■ WHAT TO WORK ON
Starting at the first line of the listing below and ending at the line with "(if ShellStream.done cur", copy each line exactly.

■ DATA PROVIDED
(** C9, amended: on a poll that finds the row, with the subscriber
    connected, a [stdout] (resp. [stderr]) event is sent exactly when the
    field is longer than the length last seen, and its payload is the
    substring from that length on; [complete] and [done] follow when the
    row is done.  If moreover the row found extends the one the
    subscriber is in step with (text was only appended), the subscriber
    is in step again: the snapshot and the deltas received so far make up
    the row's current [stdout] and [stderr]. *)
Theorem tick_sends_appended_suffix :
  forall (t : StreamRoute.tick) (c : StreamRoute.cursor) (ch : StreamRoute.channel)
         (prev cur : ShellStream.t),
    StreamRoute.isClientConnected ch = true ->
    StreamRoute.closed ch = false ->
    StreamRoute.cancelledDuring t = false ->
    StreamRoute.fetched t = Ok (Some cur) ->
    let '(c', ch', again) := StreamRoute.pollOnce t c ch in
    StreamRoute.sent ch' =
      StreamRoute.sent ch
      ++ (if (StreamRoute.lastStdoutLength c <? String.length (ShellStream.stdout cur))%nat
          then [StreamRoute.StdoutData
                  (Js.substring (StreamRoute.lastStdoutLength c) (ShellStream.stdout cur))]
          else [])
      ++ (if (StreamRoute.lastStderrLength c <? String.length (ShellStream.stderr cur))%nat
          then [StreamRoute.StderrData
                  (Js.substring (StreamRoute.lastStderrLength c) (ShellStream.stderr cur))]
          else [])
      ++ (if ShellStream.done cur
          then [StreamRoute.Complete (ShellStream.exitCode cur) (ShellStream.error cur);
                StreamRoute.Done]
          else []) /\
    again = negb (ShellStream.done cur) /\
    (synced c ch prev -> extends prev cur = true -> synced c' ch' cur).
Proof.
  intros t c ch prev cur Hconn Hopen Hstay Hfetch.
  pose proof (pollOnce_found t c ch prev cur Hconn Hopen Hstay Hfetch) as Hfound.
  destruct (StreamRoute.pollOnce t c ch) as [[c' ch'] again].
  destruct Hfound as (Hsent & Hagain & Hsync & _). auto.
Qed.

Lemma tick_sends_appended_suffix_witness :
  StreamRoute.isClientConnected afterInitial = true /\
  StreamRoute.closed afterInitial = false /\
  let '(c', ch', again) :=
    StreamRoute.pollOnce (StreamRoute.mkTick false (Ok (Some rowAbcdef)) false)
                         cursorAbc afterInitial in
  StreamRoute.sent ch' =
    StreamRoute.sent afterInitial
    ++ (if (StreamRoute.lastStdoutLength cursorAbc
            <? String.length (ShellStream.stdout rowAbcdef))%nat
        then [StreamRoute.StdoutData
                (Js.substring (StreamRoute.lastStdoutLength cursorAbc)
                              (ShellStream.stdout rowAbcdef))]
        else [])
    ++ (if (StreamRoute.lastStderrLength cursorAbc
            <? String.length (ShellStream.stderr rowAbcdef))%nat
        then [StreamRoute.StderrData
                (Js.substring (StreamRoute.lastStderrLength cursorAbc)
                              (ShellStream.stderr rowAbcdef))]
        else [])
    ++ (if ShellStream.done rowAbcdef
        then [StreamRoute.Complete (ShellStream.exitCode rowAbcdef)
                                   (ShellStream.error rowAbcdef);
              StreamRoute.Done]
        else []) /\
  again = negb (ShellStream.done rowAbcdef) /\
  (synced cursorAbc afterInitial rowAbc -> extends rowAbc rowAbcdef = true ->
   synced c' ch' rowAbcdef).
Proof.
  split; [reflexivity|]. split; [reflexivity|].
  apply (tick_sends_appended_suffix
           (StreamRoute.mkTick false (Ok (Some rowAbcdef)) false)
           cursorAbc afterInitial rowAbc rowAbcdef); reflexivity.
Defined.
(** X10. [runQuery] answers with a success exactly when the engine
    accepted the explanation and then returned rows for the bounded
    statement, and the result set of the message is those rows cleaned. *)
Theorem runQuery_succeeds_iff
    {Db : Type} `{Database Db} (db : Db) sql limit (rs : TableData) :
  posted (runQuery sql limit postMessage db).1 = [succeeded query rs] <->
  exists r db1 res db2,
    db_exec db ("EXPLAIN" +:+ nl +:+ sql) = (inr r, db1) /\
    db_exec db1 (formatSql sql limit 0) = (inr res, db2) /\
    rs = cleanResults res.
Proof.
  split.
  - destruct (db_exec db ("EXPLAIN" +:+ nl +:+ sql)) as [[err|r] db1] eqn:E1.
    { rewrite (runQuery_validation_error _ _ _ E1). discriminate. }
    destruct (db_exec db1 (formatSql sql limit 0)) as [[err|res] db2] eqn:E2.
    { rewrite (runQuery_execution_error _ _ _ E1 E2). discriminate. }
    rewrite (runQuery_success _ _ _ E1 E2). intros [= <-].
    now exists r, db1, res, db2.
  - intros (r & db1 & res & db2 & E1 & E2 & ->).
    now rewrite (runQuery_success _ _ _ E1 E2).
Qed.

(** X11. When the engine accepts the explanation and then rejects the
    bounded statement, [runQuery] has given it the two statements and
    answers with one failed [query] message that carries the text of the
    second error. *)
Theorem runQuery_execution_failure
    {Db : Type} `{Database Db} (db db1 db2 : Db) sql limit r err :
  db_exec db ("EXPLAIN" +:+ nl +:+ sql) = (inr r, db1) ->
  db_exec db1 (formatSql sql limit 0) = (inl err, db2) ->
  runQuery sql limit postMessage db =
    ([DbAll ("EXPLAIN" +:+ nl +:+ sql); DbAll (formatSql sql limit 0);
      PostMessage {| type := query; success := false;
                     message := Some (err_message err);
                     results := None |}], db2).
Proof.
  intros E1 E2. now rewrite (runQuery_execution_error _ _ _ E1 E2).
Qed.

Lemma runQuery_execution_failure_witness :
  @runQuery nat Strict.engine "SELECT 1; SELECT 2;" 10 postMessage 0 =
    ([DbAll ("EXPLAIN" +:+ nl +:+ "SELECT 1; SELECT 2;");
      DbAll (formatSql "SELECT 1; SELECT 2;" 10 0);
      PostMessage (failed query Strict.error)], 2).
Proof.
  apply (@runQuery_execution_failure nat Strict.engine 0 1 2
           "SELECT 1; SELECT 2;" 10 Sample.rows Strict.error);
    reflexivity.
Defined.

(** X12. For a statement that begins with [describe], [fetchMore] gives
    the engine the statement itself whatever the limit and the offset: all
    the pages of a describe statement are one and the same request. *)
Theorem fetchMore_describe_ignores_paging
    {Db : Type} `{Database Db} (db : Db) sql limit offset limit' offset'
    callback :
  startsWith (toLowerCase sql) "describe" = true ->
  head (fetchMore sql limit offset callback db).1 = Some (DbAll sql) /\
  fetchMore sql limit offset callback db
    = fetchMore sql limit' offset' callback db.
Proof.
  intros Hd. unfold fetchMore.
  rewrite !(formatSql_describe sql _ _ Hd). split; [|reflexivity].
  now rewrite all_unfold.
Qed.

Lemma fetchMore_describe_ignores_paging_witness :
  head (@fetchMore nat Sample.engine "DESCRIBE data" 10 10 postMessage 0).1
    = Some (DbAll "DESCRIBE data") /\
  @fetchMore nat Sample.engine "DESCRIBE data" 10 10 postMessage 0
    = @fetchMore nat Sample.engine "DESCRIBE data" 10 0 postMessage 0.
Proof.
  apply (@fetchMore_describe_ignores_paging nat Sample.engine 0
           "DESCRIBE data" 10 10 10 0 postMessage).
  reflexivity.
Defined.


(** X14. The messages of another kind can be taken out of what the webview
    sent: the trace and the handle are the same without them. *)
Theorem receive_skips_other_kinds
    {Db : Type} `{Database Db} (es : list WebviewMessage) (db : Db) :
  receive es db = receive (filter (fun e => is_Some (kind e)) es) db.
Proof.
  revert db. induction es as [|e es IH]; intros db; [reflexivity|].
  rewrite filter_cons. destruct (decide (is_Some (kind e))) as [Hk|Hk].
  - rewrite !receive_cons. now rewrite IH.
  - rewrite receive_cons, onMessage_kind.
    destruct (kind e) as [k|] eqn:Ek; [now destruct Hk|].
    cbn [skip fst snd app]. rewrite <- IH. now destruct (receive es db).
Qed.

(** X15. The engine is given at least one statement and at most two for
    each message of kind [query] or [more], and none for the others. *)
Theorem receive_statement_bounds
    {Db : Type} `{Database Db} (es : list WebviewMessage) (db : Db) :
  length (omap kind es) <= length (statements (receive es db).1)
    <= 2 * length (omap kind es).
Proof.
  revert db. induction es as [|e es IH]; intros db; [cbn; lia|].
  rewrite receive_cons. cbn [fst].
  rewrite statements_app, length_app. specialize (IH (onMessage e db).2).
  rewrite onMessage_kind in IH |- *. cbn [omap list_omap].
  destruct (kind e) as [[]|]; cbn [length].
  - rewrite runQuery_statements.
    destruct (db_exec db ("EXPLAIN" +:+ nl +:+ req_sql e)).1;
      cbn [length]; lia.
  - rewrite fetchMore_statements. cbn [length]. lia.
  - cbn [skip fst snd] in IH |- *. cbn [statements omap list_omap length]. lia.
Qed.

■ TASK ANSWER
(** C9, amended: on a poll that finds the row, with the subscriber
    connected, a [stdout] (resp. [stderr]) event is sent exactly when the
    field is longer than the length last seen, and its payload is the
    substring from that length on; [complete] and [done] follow when the
    row is done.  If moreover the row found extends the one the
    subscriber is in step with (text was only appended), the subscriber
    is in step again: the snapshot and the deltas received so far make up
    the row's current [stdout] and [stderr]. *)
Theorem tick_sends_appended_suffix :
  forall (t : StreamRoute.tick) (c : StreamRoute.cursor) (ch : StreamRoute.channel)
         (prev cur : ShellStream.t),
    StreamRoute.isClientConnected ch = true ->
    StreamRoute.closed ch = false ->
    StreamRoute.cancelledDuring t = false ->
    StreamRoute.fetched t = Ok (Some cur) ->
    let '(c', ch', again) := StreamRoute.pollOnce t c ch in
    StreamRoute.sent ch' =
      StreamRoute.sent ch
      ++ (if (StreamRoute.lastStdoutLength c <? String.length (ShellStream.stdout cur))%nat
          then [StreamRoute.StdoutData
                  (Js.substring (StreamRoute.lastStdoutLength c) (ShellStream.stdout cur))]
          else [])
      ++ (if (StreamRoute.lastStderrLength c <? String.length (ShellStream.stderr cur))%nat
          then [StreamRoute.StderrData
                  (Js.substring (StreamRoute.lastStderrLength c) (ShellStream.stderr cur))]
          else [])
      ++ (if ShellStream.done cur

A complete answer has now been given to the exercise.